## TASK ITEM
Write out the data below exactly, from its first line to the line containing "(Hn : ∀ q, is_Some", that line included.

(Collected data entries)
[Start of Attachment]
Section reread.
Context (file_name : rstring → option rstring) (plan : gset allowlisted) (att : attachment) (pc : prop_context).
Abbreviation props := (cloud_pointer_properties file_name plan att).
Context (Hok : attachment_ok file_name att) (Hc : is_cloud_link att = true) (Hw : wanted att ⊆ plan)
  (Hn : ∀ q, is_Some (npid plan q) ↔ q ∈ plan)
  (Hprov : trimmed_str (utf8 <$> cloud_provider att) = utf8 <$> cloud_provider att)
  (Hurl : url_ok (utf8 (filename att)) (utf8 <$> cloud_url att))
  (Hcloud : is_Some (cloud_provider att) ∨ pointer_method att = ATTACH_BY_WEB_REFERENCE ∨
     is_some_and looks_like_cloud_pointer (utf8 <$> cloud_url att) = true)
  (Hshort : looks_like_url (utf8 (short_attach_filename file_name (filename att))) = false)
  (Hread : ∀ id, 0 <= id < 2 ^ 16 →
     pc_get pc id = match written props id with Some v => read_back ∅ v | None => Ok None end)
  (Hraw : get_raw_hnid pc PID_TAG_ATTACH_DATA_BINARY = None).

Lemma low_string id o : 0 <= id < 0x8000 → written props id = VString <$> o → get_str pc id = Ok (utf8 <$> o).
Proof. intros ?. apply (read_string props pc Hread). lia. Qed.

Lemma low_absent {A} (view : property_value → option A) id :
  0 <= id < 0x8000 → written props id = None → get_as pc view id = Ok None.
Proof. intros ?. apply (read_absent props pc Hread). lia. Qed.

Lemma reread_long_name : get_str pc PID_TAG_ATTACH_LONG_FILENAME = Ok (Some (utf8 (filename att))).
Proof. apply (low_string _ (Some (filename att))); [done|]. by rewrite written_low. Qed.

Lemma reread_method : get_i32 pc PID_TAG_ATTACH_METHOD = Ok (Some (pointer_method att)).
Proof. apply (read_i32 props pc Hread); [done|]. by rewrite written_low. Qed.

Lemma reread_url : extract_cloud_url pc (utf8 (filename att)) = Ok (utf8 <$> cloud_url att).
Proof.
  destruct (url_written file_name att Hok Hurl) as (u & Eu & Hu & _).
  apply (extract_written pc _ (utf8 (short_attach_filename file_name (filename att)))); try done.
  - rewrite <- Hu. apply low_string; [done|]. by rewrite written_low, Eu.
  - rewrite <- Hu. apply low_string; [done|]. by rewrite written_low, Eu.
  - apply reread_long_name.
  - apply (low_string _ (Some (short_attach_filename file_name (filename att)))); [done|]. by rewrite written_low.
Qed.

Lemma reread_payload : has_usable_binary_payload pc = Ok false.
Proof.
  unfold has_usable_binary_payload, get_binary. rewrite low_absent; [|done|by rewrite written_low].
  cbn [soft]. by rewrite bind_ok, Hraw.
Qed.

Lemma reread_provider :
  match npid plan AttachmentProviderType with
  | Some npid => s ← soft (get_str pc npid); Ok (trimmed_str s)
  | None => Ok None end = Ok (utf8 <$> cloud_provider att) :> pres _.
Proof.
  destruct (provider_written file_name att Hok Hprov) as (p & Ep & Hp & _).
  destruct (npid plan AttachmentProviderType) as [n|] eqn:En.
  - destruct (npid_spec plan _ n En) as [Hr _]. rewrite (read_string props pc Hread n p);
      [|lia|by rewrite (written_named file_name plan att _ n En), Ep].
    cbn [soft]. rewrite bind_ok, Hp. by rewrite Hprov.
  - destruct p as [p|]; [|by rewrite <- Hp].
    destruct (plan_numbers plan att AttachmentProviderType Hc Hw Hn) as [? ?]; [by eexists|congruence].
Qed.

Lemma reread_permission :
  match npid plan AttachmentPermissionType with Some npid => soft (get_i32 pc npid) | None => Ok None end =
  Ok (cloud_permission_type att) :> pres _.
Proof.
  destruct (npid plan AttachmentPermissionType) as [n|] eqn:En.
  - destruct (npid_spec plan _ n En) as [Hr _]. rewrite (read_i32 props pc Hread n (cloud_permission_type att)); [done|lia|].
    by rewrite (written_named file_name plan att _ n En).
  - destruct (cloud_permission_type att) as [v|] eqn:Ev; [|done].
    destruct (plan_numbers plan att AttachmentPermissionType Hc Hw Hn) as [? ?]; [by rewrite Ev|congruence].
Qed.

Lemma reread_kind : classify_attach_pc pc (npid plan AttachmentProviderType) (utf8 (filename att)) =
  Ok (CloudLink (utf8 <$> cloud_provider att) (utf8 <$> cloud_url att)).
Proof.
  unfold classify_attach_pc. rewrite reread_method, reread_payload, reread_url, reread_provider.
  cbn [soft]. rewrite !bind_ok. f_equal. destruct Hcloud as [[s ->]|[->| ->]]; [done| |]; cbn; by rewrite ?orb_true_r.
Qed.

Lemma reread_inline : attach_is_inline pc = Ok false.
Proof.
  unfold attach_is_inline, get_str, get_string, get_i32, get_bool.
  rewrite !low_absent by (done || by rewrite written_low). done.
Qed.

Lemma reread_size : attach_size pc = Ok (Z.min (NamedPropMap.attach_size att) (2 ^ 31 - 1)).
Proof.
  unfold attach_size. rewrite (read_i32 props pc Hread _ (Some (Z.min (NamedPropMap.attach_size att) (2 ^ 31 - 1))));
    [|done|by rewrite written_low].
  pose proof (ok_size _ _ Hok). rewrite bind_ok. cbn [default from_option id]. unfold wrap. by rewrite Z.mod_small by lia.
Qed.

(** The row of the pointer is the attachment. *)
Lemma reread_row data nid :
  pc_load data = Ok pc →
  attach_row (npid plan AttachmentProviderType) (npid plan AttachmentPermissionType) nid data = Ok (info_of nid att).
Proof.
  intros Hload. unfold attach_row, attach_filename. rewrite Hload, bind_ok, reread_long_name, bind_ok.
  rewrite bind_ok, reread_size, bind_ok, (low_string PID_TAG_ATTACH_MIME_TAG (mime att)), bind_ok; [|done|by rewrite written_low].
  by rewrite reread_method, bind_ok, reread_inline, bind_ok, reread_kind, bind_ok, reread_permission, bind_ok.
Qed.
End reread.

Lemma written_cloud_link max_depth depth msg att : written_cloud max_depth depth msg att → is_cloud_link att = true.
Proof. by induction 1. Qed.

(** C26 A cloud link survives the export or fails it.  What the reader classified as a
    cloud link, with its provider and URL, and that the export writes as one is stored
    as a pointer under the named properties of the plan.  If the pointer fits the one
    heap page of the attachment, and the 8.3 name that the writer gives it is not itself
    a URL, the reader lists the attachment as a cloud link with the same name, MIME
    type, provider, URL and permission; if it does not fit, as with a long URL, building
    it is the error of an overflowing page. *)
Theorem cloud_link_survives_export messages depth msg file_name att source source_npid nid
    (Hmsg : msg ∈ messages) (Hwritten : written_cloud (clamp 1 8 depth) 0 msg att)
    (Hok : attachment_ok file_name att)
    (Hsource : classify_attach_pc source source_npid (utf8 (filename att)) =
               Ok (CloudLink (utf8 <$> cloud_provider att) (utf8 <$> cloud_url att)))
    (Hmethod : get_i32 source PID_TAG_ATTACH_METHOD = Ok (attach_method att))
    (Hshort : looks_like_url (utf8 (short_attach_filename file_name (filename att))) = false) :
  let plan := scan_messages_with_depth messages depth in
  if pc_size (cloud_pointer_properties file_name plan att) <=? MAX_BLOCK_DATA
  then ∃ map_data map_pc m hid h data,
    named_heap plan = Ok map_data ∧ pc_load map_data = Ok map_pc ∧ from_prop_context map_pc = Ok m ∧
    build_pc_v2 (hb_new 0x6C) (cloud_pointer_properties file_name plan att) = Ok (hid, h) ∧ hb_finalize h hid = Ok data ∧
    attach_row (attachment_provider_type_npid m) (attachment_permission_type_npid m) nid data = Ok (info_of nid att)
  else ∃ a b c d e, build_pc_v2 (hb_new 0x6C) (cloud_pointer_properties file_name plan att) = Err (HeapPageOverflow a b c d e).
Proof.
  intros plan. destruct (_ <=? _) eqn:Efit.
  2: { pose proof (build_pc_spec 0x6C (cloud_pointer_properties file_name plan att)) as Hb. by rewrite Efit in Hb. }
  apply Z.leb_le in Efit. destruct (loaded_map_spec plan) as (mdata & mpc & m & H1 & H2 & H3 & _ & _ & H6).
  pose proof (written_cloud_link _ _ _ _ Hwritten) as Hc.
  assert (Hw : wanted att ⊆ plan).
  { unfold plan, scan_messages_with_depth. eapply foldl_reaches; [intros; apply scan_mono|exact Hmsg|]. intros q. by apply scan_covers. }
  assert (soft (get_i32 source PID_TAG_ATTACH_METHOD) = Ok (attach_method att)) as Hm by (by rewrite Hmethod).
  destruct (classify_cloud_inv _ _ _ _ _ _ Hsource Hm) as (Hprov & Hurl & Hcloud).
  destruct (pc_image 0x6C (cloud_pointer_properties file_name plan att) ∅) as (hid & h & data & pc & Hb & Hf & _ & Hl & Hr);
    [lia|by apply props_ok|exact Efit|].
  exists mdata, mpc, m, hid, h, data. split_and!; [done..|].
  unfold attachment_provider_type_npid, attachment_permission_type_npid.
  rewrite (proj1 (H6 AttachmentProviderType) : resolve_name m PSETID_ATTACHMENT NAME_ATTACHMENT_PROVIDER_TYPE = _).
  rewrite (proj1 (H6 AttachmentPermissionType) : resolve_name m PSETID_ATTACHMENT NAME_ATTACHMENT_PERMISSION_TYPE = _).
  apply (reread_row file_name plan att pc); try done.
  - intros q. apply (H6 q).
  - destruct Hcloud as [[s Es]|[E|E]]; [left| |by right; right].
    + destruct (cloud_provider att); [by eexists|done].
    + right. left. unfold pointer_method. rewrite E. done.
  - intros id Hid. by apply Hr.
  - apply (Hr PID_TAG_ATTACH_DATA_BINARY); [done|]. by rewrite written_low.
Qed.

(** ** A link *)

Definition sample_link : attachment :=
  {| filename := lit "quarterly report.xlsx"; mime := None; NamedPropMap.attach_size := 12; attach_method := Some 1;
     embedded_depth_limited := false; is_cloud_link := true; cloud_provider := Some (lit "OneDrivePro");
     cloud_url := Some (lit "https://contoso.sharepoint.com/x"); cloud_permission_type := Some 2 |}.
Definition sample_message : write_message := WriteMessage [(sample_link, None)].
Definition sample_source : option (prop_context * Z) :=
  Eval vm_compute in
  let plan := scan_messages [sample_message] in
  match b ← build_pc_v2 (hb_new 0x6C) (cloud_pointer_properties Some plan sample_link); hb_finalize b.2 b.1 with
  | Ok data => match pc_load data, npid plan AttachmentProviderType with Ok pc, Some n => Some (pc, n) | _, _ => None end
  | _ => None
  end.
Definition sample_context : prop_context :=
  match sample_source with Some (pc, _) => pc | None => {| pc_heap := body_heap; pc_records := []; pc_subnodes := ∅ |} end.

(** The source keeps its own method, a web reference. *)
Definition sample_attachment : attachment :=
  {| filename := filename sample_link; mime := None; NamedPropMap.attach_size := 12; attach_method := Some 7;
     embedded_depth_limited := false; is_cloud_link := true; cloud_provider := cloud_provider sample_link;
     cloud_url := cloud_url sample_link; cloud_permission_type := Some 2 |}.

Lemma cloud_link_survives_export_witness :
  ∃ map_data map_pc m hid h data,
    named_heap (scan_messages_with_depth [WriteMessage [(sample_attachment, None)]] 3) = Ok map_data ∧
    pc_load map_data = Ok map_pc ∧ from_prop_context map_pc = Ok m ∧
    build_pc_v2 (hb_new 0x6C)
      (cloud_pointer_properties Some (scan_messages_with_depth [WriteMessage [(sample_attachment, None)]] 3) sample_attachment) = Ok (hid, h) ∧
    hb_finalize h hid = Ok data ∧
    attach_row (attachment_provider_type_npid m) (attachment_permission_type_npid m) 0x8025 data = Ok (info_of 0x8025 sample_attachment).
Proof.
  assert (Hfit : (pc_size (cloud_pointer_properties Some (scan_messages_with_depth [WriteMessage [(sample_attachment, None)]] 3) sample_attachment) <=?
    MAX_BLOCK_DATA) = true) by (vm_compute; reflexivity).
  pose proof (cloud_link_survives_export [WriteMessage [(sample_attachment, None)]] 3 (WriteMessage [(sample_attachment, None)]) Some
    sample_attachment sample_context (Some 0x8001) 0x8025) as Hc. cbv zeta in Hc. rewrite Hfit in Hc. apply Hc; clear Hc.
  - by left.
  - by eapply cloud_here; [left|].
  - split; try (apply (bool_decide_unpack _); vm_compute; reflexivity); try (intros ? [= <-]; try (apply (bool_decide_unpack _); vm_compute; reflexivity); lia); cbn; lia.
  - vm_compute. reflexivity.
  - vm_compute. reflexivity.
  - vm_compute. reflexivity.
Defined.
[End of Attachment]
## RESULT FOR THIS TASK
Section reread.
Context (file_name : rstring → option rstring) (plan : gset allowlisted) (att : attachment) (pc : prop_context).
Abbreviation props := (cloud_pointer_properties file_name plan att).
Context (Hok : attachment_ok file_name att) (Hc : is_cloud_link att = true) (Hw : wanted att ⊆ plan)
  (Hn : ∀ q, is_Some (npid plan q) ↔ q ∈ plan)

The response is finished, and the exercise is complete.